### Problem to solve
Print word for word the first line of the records below and every following line through the one containing "Definition Second : Z := 1000 * Millisecond."; print nothing else.

### Raw data

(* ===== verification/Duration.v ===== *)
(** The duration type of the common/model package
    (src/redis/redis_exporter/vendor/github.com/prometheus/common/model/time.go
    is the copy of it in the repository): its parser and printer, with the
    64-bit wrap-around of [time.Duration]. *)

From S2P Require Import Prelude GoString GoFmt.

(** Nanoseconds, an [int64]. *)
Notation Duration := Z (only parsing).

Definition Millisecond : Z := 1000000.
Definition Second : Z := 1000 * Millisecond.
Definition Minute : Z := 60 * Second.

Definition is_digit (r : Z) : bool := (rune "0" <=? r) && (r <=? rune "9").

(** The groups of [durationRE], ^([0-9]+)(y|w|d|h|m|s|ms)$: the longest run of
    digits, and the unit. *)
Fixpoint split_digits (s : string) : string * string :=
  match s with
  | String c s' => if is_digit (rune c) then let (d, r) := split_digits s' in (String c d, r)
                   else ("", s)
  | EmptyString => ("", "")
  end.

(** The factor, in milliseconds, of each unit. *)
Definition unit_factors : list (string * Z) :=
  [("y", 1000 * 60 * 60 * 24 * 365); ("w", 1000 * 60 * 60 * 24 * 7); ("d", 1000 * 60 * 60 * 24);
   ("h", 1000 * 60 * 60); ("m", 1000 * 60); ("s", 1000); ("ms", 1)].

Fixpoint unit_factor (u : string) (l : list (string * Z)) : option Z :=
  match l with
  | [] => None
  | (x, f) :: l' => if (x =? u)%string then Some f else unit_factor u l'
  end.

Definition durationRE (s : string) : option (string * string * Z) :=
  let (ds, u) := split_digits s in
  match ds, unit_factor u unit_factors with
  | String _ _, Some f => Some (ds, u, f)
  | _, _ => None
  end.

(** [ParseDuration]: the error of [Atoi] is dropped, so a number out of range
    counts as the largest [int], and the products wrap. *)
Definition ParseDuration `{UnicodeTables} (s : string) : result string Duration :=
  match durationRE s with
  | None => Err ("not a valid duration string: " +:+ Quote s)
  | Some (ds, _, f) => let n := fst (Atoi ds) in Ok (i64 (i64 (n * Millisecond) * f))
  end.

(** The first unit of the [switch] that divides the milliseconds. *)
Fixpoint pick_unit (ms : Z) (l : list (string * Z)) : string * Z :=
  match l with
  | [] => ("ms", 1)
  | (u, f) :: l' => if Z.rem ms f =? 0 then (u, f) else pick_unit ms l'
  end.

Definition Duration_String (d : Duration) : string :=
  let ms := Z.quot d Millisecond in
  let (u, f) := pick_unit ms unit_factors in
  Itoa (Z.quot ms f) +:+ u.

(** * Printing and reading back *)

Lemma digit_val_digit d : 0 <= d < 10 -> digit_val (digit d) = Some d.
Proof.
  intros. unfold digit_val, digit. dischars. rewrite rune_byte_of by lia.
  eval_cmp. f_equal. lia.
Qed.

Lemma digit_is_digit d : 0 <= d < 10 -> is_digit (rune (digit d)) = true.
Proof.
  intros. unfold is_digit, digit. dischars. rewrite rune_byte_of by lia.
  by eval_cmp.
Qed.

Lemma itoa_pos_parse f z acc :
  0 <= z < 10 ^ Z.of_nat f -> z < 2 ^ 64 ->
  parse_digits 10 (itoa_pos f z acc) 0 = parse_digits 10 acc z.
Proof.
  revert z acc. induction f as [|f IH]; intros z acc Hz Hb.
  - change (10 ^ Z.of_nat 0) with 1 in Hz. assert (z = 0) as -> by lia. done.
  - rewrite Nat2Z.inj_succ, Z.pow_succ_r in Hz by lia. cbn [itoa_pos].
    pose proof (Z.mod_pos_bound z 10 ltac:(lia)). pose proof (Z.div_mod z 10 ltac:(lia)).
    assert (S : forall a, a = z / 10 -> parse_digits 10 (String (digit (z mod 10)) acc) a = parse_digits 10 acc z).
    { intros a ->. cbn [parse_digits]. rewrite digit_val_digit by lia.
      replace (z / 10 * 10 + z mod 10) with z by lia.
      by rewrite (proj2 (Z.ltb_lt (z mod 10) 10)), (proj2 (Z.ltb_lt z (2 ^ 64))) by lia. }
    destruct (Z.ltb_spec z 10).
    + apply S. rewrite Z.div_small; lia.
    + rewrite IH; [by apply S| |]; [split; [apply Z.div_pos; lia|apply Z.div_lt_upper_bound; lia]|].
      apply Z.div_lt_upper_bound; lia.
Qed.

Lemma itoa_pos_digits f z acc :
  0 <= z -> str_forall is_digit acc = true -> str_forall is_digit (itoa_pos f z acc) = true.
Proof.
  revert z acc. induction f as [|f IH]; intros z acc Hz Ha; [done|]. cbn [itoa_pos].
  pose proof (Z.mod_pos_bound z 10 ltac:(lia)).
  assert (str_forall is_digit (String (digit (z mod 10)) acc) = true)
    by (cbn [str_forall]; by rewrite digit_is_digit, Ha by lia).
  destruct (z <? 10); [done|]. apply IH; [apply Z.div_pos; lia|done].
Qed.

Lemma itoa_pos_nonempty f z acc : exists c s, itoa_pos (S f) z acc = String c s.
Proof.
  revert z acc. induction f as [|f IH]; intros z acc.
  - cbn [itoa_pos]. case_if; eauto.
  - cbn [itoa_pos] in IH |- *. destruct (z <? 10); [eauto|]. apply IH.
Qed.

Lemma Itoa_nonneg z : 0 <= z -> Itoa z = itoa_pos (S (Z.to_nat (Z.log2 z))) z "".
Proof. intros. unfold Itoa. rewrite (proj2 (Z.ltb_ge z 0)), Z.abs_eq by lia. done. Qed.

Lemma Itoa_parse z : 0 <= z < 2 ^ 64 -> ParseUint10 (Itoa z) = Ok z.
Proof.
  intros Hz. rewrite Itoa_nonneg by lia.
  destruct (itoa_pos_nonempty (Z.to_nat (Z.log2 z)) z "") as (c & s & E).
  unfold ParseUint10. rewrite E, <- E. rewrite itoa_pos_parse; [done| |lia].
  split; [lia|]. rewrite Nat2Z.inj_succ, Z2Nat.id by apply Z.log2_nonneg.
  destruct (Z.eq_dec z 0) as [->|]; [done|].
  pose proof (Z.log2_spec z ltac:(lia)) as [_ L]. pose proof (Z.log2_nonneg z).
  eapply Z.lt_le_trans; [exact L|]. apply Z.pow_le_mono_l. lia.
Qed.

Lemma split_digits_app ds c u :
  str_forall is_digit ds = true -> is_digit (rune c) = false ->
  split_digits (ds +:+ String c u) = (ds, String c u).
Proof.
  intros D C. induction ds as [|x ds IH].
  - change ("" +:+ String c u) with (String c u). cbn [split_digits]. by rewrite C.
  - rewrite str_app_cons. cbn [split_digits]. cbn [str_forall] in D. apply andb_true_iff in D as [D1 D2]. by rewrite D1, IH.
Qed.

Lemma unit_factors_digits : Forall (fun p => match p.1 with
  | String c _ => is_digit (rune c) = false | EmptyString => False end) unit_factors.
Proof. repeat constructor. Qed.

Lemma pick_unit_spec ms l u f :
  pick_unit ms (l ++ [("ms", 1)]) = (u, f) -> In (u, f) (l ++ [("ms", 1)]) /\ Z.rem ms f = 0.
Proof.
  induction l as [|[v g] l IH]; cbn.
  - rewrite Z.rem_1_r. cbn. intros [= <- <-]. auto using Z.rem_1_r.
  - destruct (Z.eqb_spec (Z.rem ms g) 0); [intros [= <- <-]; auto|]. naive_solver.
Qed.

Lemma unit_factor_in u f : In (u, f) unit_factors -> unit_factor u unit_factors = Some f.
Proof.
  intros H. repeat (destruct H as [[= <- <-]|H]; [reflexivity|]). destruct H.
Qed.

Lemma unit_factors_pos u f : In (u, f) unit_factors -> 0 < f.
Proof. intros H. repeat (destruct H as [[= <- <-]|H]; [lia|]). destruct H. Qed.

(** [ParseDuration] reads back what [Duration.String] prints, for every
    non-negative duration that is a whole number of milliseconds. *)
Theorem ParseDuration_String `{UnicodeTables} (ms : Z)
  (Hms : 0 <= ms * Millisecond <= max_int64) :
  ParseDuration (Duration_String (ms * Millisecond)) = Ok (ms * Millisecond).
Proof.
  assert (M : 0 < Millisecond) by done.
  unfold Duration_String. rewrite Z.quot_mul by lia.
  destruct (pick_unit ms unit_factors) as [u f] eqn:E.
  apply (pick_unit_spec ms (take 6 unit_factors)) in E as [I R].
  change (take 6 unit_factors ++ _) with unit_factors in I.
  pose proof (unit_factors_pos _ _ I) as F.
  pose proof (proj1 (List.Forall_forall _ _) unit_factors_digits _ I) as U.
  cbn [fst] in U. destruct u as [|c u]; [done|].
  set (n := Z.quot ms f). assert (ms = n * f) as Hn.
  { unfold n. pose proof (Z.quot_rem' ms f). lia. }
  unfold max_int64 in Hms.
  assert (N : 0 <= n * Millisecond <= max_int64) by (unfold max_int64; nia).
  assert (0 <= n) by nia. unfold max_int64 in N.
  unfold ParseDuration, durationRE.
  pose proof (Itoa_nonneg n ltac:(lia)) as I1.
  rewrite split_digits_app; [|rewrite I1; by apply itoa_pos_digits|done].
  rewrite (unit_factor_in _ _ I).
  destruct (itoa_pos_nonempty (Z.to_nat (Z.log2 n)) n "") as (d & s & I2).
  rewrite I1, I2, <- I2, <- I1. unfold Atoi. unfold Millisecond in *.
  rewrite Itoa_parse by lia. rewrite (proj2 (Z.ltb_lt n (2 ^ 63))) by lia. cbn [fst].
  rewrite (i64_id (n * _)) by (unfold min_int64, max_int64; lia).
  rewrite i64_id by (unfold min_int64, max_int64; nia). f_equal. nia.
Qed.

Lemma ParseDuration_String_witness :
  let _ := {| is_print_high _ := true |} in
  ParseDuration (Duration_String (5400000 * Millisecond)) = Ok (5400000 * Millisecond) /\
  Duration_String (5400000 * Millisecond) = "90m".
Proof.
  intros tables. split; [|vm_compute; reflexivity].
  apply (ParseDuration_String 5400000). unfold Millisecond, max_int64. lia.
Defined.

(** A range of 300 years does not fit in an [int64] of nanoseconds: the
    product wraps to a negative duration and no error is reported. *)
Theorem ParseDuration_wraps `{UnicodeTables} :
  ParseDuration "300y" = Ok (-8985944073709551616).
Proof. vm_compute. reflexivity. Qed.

### Completed task
(* ===== verification/Duration.v ===== *)
(** The duration type of the common/model package
    (src/redis/redis_exporter/vendor/github.com/prometheus/common/model/time.go
    is the copy of it in the repository): its parser and printer, with the
    64-bit wrap-around of [time.Duration]. *)

From S2P Require Import Prelude GoString GoFmt.

(** Nanoseconds, an [int64]. *)
Notation Duration := Z (only parsing).

Definition Millisecond : Z := 1000000.
Definition Second : Z := 1000 * Millisecond.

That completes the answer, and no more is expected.